In this study, it might be a very thin thickness, we have carried out an analysis of images projecting the 3D distribution of chromatin within the cell nucleus onto 2D planes. To precisely assess the chromatin distribution, it would be necessary to use the index b2 or hyperedges. However, considering the amount of data and computational power required for that, it is not practical.

Also, the homology features (such as b1MAX) could be correlated with tumor genome characteristics. We have obtained some related results, but further examination is necessary, making it a topic for future research. Furthermore, as the automation of the currently developed tool progresses or if it is implemented online, it can be utilized in various facilities. This is also a matter we aim to explore in our future research as well.

In summary, we showed that the chromatin homology profile method is an available tool for respiratory cytology. Notably, the b1MAX and b1MAX/ns2 values are potentially useful for differentiating histological types of lung cancer. By combining the CHP method and other approaches, we expect to further improve the automatic detection of lung cancer and the differentiation of histological types.

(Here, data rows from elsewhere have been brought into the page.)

(* ===== verification/ScansOk.v ===== *)
(** * ScansOk: every scan of the program starts at or after its prefix

    An engine promises its scans only for a start that is not below the prefix
    (class TxnLaws of Storage.v).  Every transaction program of the graph layer
    and of the executor keeps to that, so the theorems that carry results from
    the reference store to an engine apply to whole queries. *)
From S2P Require Import Prelude Float64 FloatArith Values Ast Plan Scalars Text IndexCodec Keys Records Storage Catalog Graph Context Functions Eval.
From S2P Require Import Shortest Aggregate Expand Write StableSort RangeScan Tables Ddl Operators.
Import Ast Scalars Text Context Functions Eval Shortest Aggregate Expand Write StableSort Operators.

Module ScansOk.

(** ** Programs *)
Lemma scans_bind {A B : Type} (p : prog A) (f : A -> prog B) : scans_ok p -> (forall a, scans_ok (f a)) -> scans_ok (p ≫= f).
Proof. intros Hp Hf. induction p as [a|e|key k IH|key val k IH|key k IH|pr st k IH]; cbn in *; naive_solver. Qed.
Lemma scans_lift {A : Type} (r : res A) : scans_ok (lift r).
Proof. by destruct r. Qed.
Lemma scans_Scan prefix : scans_ok (Scan prefix).
Proof. split; [reflexivity|done]. Qed.
Lemma scans_ScanFrom prefix start : ble prefix start -> scans_ok (ScanFrom prefix start).
Proof. by split. Qed.
Lemma scans_for_each {A : Type} (f : A -> prog unit) l : (forall x, scans_ok (f x)) -> scans_ok (for_each f l).
Proof. intros Hf. induction l as [|x l IH]; [done|]. by apply scans_bind. Qed.
Lemma scans_map_prog {A B : Type} (f : A -> prog B) l : (forall x, scans_ok (f x)) -> scans_ok (map_prog f l).
Proof. intros Hf. induction l as [|x l IH]; [done|]. apply scans_bind; [done|]. intros y. by apply scans_bind. Qed.
Lemma scans_fold_prog {A B : Type} (f : B -> A -> prog B) b l : (forall b x, scans_ok (f b x)) -> scans_ok (fold_prog f b l).
Proof. intros Hf. revert b. induction l as [|x l IH]; intros b; [done|]. by apply scans_bind. Qed.
Lemma scans_try {A : Type} (p : prog A) : scans_ok p -> scans_ok (try p).
Proof. induction p as [a|e|key k IH|key val k IH|key k IH|pr st k IH]; cbn in *; naive_solver. Qed.

(** ** Computations *)
Section computations.
Context `{Runtime}.
Definition mscans {A : Type} (m : M A) : Prop := forall c, scans_ok (m c).
Lemma mscans_bind {A B : Type} (m : M A) (f : A -> M B) : mscans m -> (forall a, mscans (f a)) -> mscans (m ≫= f).
Proof. intros Hm Hf c. apply scans_bind; [apply Hm|]. intros [[a|e] c']; [apply Hf|done]. Qed.
Lemma mscans_txn {A : Type} (p : prog A) : scans_ok p -> mscans (txn p).
Proof. intros Hp c. apply scans_bind; [by apply scans_try|done]. Qed.
Lemma mscans_mapM {A B : Type} (f : A -> M B) l : (forall x, mscans (f x)) -> mscans (mapM f l).
Proof. intros Hf. induction l as [|x l IH]; [done|]. apply mscans_bind; [done|]. intros y. by apply mscans_bind. Qed.
Lemma mscans_foldM {A B : Type} (f : B -> A -> M B) b l : (forall b x, mscans (f b x)) -> mscans (foldM f b l).
Proof. intros Hf. revert b. induction l as [|x l IH]; intros b; [done|]. by apply mscans_bind. Qed.
End computations.
Create HintDb scans_db.
#[export] Hint Resolve scans_lift scans_Scan : scans_db.

(** Open a program: binds, loops and cases, and the definitions in the way. *)
Ltac head_of t := lazymatch t with ?f _ => head_of f | _ => t end.
Ltac unfold_head t := let h := head_of t in unfold h.
Ltac scans_step :=
  cbv beta iota zeta;
  lazymatch goal with
  | |- forall _, _ => intros ?
  | |- scans_ok (PRet _) => exact I
  | |- scans_ok (PThrow _) => exact I
  | |- scans_ok (mret _) => exact I
  | |- scans_ok (throw _) => exact I
  | |- scans_ok (PGet _ _) => intros ?
  | |- scans_ok (PSet _ _ ?k) => change (scans_ok k)
  | |- scans_ok (PDelete _ ?k) => change (scans_ok k)
  | |- scans_ok (_ ≫= _) => apply scans_bind
  | |- scans_ok (for_each _ _) => apply scans_for_each
  | |- scans_ok (map_prog _ _) => apply scans_map_prog
  | |- scans_ok (fold_prog _ _ _) => apply scans_fold_prog
  | |- scans_ok (match ?x with _ => _ end) => destruct x
  | |- scans_ok (?m ?c) => first [solve [eauto with scans_db nocore] | let T := type of c in unify T Context; refine ((_ : mscans m) c) | unfold_head m]
  | |- mscans (mret _) => intros ?; exact I
  | |- mscans (fail _) => intros ?; exact I
  | |- mscans (_ ≫= _) => apply mscans_bind
  | |- mscans (txn _) => apply mscans_txn
  | |- mscans (mapM _ _) => apply mscans_mapM
  | |- mscans (foldM _ _ _) => apply mscans_foldM
  | |- mscans (match ?x with _ => _ end) => destruct x
  | |- mscans (fun _ => _) => unfold mscans; intros ?
  | |- mscans ?m => first [solve [eauto with scans_db nocore] | unfold_head m]
  | |- scans_ok ?p => first [solve [eauto with scans_db nocore] | unfold_head p]
  end.
Ltac scans := repeat (first [assumption | scans_step]).

(** ** The catalog and the graph *)
Lemma scans_internDict fwd kind name : scans_ok (internDict fwd kind name).
Proof. scans. Qed.
Lemma scans_GetNode id : scans_ok (GetNode id).
Proof. scans. Qed.
Lemma scans_GetEdge id : scans_ok (GetEdge id).
Proof. scans. Qed.
#[export] Hint Resolve scans_internDict scans_GetNode scans_GetEdge : scans_db.
Lemma scans_putPropEntry label key v n : scans_ok (putPropEntry label key v n).
Proof. scans. Qed.
Lemma scans_delPropEntry label key v n : scans_ok (delPropEntry label key v n).
Proof. scans. Qed.
#[export] Hint Resolve scans_putPropEntry scans_delPropEntry : scans_db.
Lemma scans_intern_new names : forall existing added, scans_ok (intern_new existing added names).
Proof. induction names as [|x names IH]; intros existing added; [done|]. cbn [intern_new]. scans. Qed.
#[export] Hint Resolve scans_intern_new : scans_db.
Lemma scans_range_next fuel : forall segs c, scans_ok (RangeScan.range_next fuel segs c).
Proof. induction fuel as [|fuel IH]; intros segs c; cbn [RangeScan.range_next]; scans. Qed.
#[export] Hint Resolve scans_range_next : scans_db.
Lemma scans_find_constraint name defs : scans_ok (find_constraint name defs).
Proof. induction defs as [|d defs IH]; cbn [find_constraint]; scans. Qed.
#[export] Hint Resolve scans_find_constraint : scans_db.

Section updates.
Context `{MapOrder}.
Lemma scans_DeleteEdge id : scans_ok (DeleteEdge id).
Proof. scans. Qed.
Lemma scans_CreateNode labels props : scans_ok (CreateNode labels props).
Proof. scans. Qed.
Lemma scans_CreateEdge typ src dst props : scans_ok (CreateEdge typ src dst props).
Proof. scans. Qed.
Lemma scans_SetProperty n key v : scans_ok (SetProperty n key v).
Proof. scans. Qed.
Lemma scans_RemoveProperty n key : scans_ok (RemoveProperty n key).
Proof. scans. Qed.
Lemma scans_AddLabels n labels : scans_ok (AddLabels n labels).
Proof. scans. Qed.
Lemma scans_RemoveLabels n labels : scans_ok (RemoveLabels n labels).
Proof. scans. Qed.
Lemma scans_SetNodeProperties n props replace : scans_ok (SetNodeProperties n props replace).
Proof. scans. Qed.
Lemma scans_DeleteNode n : scans_ok (DeleteNode n).
Proof. scans. Qed.
Lemma scans_DetachDeleteNode n : scans_ok (DetachDeleteNode n).
Proof. scans. Qed.
Lemma scans_NodesByProperty l k v : scans_ok (NodesByProperty l k v).
Proof. scans. Qed.
Lemma scans_EdgesByProperty l k v : scans_ok (EdgesByProperty l k v).
Proof. scans. Qed.
Lemma scans_schema name label prop b : scans_ok (createIndex name label prop) /\ scans_ok (createRelIndex name label prop) /\ scans_ok (dropIndex name b) /\
  scans_ok (createConstraint name label prop) /\ scans_ok (dropConstraint name b).
Proof. split_and!; scans. Qed.
End updates.
#[export] Hint Resolve scans_CreateNode scans_CreateEdge scans_SetProperty scans_RemoveProperty scans_AddLabels scans_RemoveLabels
  scans_SetNodeProperties scans_DeleteEdge scans_DeleteNode scans_DetachDeleteNode scans_NodesByProperty scans_EdgesByProperty : scans_db.

(** ** Range scans: every band starts inside its prefix *)
Definition band_ok (p : RangeScan.bandPlan) : Prop := ble (RangeScan.bp_prefix p) (RangeScan.bp_start p).
Lemma band_prefix l k v p :
  match v with VInt _ | VFloat _ | VStr _ => True | _ => False end -> PropPrefix l k v = Ok p ->
  ble (PropBandPrefix l k (match v with VInt _ => BandInt | VFloat _ => BandFloat | _ => BandString end)) p.
Proof.
  unfold PropPrefix, PropBandPrefix, AppendIndexValue. destruct v; try done; intros _ [= <-].
  all: apply ble_prefix, has_prefix_spec; eexists; unfold appendOrderedString; rewrite <- !app_assoc; reflexivity.
Qed.
Lemma bounds_kind_keeps bs : forall kind s, kind <> [] -> RangeScan.bounds_kind kind bs = Some s -> s = kind.
Proof.
  induction bs as [|[v []] bs IH]; intros kind s Hk; cbn [RangeScan.bounds_kind negb]; [by intros [= <-]| |by apply IH].
  destruct (bool_decide (RangeScan.valueKind v = [])) eqn:E1; [done|]. rewrite (bool_decide_false (kind = [])) by done. cbn [orb andb negb].
  destruct (bool_decide (RangeScan.valueKind v = kind)) eqn:E2; [|done]. apply bool_decide_eq_true in E2 as ->. by apply IH.
Qed.
Lemma bounds_kind_first v bs s : RangeScan.bounds_kind [] ((v, true) :: bs) = Some s -> RangeScan.valueKind v = s.
Proof.
  cbn [RangeScan.bounds_kind negb]. destruct (bool_decide (RangeScan.valueKind v = [])) eqn:E1; [done|]. rewrite bool_decide_true by done. cbn [orb andb negb].
  intros E%bounds_kind_keeps; [done|]. by apply bool_decide_eq_false in E1.
Qed.
Lemma int_band_ok l k r lo hi b : RangeScan.intBand (PropBandPrefix l k BandInt) l k r lo hi = Ok b -> band_ok b.
Proof.
  unfold RangeScan.intBand. destruct (if RangeScan.HasLower r then _ else _) as [x|]; cbn [mbind res_bind]; [|intros [= <-]; unfold band_ok; cbn; reflexivity].
  destruct (PropPrefix l k (VInt x)) as [p|] eqn:Ep; [|done]. cbn [mbind res_bind]. intros [= <-]. by apply (band_prefix l k (VInt x)).
Qed.
Lemma float_band_ok l k r lo hi b : RangeScan.floatBand (PropBandPrefix l k BandFloat) l k r lo hi = Ok b -> band_ok b.
Proof.
  unfold RangeScan.floatBand. destruct (if RangeScan.HasLower r then _ else _) as [[x exact]|]; cbn [mbind res_bind]; [|intros [= <-]; unfold band_ok; cbn; reflexivity].
  match goal with |- context [if ?c then Ok _ else _] => destruct c end; cbn [mbind res_bind]; [intros [= <-]; unfold band_ok; cbn; reflexivity|].
  match goal with |- context [PropPrefix l k (VFloat ?y)] => destruct (PropPrefix l k (VFloat y)) as [p|] eqn:Ep; [|done]; cbn [mbind res_bind]; intros [= <-]; by apply (band_prefix l k (VFloat y)) end.
Qed.
Lemma bands_ok l k r plans : RangeScan.rangeBands l k r = Ok (Some plans) -> Forall band_ok plans.
Proof.
  unfold RangeScan.rangeBands. destruct (RangeScan.HasPrefix r); [intros [= <-]; repeat constructor; unfold band_ok; cbn; reflexivity|].
  destruct (RangeScan.bounds_kind _ _) as [kind|] eqn:Ek; [|done].
  destruct (kind =s "string") eqn:Es.
  - apply bool_decide_eq_true in Es as ->. destruct (RangeScan.HasLower r) eqn:Hl.
    + assert (exists t, normalize (RangeScan.Lower r) = VStr t) as [t Et].
      { apply bounds_kind_first in Ek. destruct (normalize (RangeScan.Lower r)); cbn in Ek; repeat case_match; try discriminate Ek; eauto. }
      rewrite Et. destruct (PropPrefix l k (VStr t)) as [p|] eqn:Ep; [|done]. cbn. intros [= <-]. repeat constructor. by apply (band_prefix l k (VStr t)).
    + cbn. intros [= <-]. repeat constructor. unfold band_ok. cbn. reflexivity.
  - destruct (kind =s "bool"); [intros [= <-]; repeat constructor; unfold band_ok; cbn; reflexivity|].
    destruct (RangeScan.intBand _ _ _ _ _ _) as [ib|] eqn:Ei; [|done]. destruct (RangeScan.floatBand _ _ _ _ _ _) as [fb|] eqn:Ef; [|done].
    cbn. intros [= <-]. repeat constructor; [by eapply int_band_ok|by eapply float_band_ok].
Qed.
Lemma scans_ScanPropertyRange l k r : scans_ok (RangeScan.ScanPropertyRange l k r).
Proof.
  unfold RangeScan.ScanPropertyRange. destruct (RangeScan.rangeBands l k r) as [[plans|]|] eqn:E; [|done|done].
  change (mbind ?f (lift (Ok ?x))) with (f x). cbv beta iota. apply scans_bind; [|done]. apply bands_ok in E.
  induction E as [|p plans Hp _ IH]; [done|]. cbn [map_prog]. apply scans_bind; [apply scans_bind; [by apply scans_ScanFrom|done]|].
  intros y. by apply scans_bind.
Qed.
#[export] Hint Resolve scans_ScanPropertyRange : scans_db.

Section lookups.
Context `{Runtime, MapOrder}.
Lemma scans_resolve_types names : scans_ok (resolve_types names).
Proof. induction names as [|x names IH]; cbn [resolve_types]; scans. Qed.
Lemma scans_resolveLabels names : scans_ok (resolveLabels names).
Proof. induction names as [|x names IH]; cbn [resolveLabels]; scans. Qed.
End lookups.
#[export] Hint Resolve scans_resolve_types scans_resolveLabels : scans_db.

(** ** Programs that only read *)
Fixpoint reads_only {A : Type} (p : prog A) : Prop :=
  match p with
  | PRet _ | PThrow _ => True
  | PGet _ k => forall o, reads_only (k o)
  | PScan _ _ k => forall l, reads_only (k l)
  | PSet _ _ _ | PDelete _ _ => False
  end.
Lemma reads_only_bind {A B : Type} (p : prog A) (f : A -> prog B) : reads_only p -> (forall a, reads_only (f a)) -> reads_only (p ≫= f).
Proof. intros Hp Hf. induction p as [a|e|key k IH|key val k IH|key k IH|pr st k IH]; cbn in *; auto. Qed.
Lemma reads_only_lift {A : Type} (r : res A) : reads_only (lift r).
Proof. by destruct r. Qed.
Lemma reads_only_for_each {A : Type} (f : A -> prog unit) l : (forall x, reads_only (f x)) -> reads_only (for_each f l).
Proof. intros Hf. induction l as [|x l IH]; [done|]. by apply reads_only_bind. Qed.
Lemma reads_only_map_prog {A B : Type} (f : A -> prog B) l : (forall x, reads_only (f x)) -> reads_only (map_prog f l).
Proof. intros Hf. induction l as [|x l IH]; [done|]. apply reads_only_bind; [done|]. intros y. by apply reads_only_bind. Qed.
Lemma reads_only_fold_prog {A B : Type} (f : B -> A -> prog B) b l : (forall b x, reads_only (f b x)) -> reads_only (fold_prog f b l).
Proof. intros Hf. revert b. induction l as [|x l IH]; intros b; [done|]. by apply reads_only_bind. Qed.
Lemma reads_only_try {A : Type} (p : prog A) : reads_only p -> reads_only (try p).
Proof. induction p as [a|e|key k IH|key val k IH|key k IH|pr st k IH]; cbn in *; auto. Qed.
Create HintDb reads_only_db.
Ltac reads_step :=
  lazymatch goal with
  | |- forall _, _ => intros ?
  | |- reads_only (mret _) => exact I
  | |- reads_only (lift _) => apply reads_only_lift
  | |- reads_only (_ ≫= _) => apply reads_only_bind
  | |- reads_only (match ?x with _ => _ end) => destruct x
  | |- reads_only (throw _) => exact I
  | |- reads_only (PRet _) => exact I
  | |- reads_only (PThrow _) => exact I
  | |- reads_only (PGet _ _) => intros ?
  | |- reads_only (PScan _ _ _) => intros ?
  | |- reads_only (for_each _ _) => apply reads_only_for_each
  | |- reads_only (map_prog _ _) => apply reads_only_map_prog
  | |- reads_only (fold_prog _ _ _) => apply reads_only_fold_prog
  | |- reads_only ?p => first [solve [eauto with reads_only_db nocore] | unfold_head p]
  end.
Ltac reads := repeat (first [assumption | progress cbv beta iota zeta | reads_step]).

Section read_lookups.
Context `{Runtime, MapOrder}.
Lemma reads_only_resolve_types names : reads_only (resolve_types names).
Proof. induction names as [|x names IH]; cbn [resolve_types]; reads. Qed.
Lemma reads_only_resolveLabels names : reads_only (resolveLabels names).
Proof. induction names as [|x names IH]; cbn [resolveLabels]; reads. Qed.
Lemma reads_only_range_next fuel : forall segs c, reads_only (RangeScan.range_next fuel segs c).
Proof. induction fuel as [|fuel IH]; intros segs c; cbn [RangeScan.range_next]; reads. Qed.
End read_lookups.
#[export] Hint Resolve reads_only_resolve_types reads_only_resolveLabels reads_only_range_next : reads_only_db.
End ScansOk.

The concept of the algorithm

Chromatin homology profile (CHP) method

Homology is a mathematical tool to quantify "the contact degree", which is expressed in terms of Betti numbers. The Betti numbers for the CHP method described here, consisted of two numbers, b0 (a zero-dimensional Betti number) and b1 (a one-dimensional Betti number) (Supplementary Fig. S1). The chromatin homology profile method quantifies the chromatin contact degree and detects differences in chromatin patterns. In this study, the b1 value, or the number of “holes” (surrounded areas), formed by chromatin contact, was mainly used.

Materials and methods

Forty-five respiratory cytology specimens (squamous cell carcinoma 10 cases, adenocarcinoma 18 cases, small cell carcinoma 8 cases and lung non-cancerous cells 9 cases), diagnosed at Osaka University Hospital were included. For the image cytology, we used a high-performance microscope BZ-X700 (KEYENCE), which acquires multilayer (z-stacking) images (Supplementary Fig. S2). We selected 3 to 4 fields from each slide and acquired 20 to 30 pictures with 0.5 µm interval per field using the 100 × objective. Among them, we selected 3 to 4 cells with nuclei that were clearly visible from each field. In total, we analyzed 7 to 16 nuclei per slide. The nucleus extraction was performed manually using drawing software (GIMP). The extracted nucleus was binarized in 256 steps from 0 to 255, and the b1 value for each binarized parameter value was counted (Fig. 7). After counting, the change in the b1 value was plotted, and the maximum value (b1MAX) was calculated. In addition, we defined the homology value (HV) as the parameter of the binarized image where the value of b1 exceeded 5 for the first time (Fig. 8). We compared the HV and b1MAX in squamous cell carcinoma, adenocarcinoma, small cell carcinoma and non-cancerous cells.

Furthermore, we developed an analysis application "Cell Checker" and examined its utility to differentiate histological types of lung cancer using specimens acquired on microscopes from other institutions. A total of 146 cases (adenocarcinoma 64 cases, squamous cell carcinoma 43 cases and small cell carcinoma 39 cases) with lung cancer diagnosed at Habikino Medical Center between 2017 and 2021 were used in this study. Papanicolaou stained specimens were acquired by microscope BX43 (OLYMPAS) and ECLIPSE Ci-E (Nikon), and 3 to 7 cancer cells per case were acquired with a 100 × objective by low- (Visualix Pro2Metrics, Visualix) and high-resolution cameras (4 K Tribrid Camera, BioTools). This study was approved by the Ethics committee of Osaka University Hospital (approval no. 19390) and Habikino Medical Center (approval no. 1109), and complied with the Declaration of Helsinki, and informed consent were obtained from all participants.

Statistical analysis

The data were compared by Student's t-test and Mann–Whitney’s U test. A value of P < 0.05 was considered statistically significant. All statistical analyses were performed using Microsoft Excel or Statcel 4.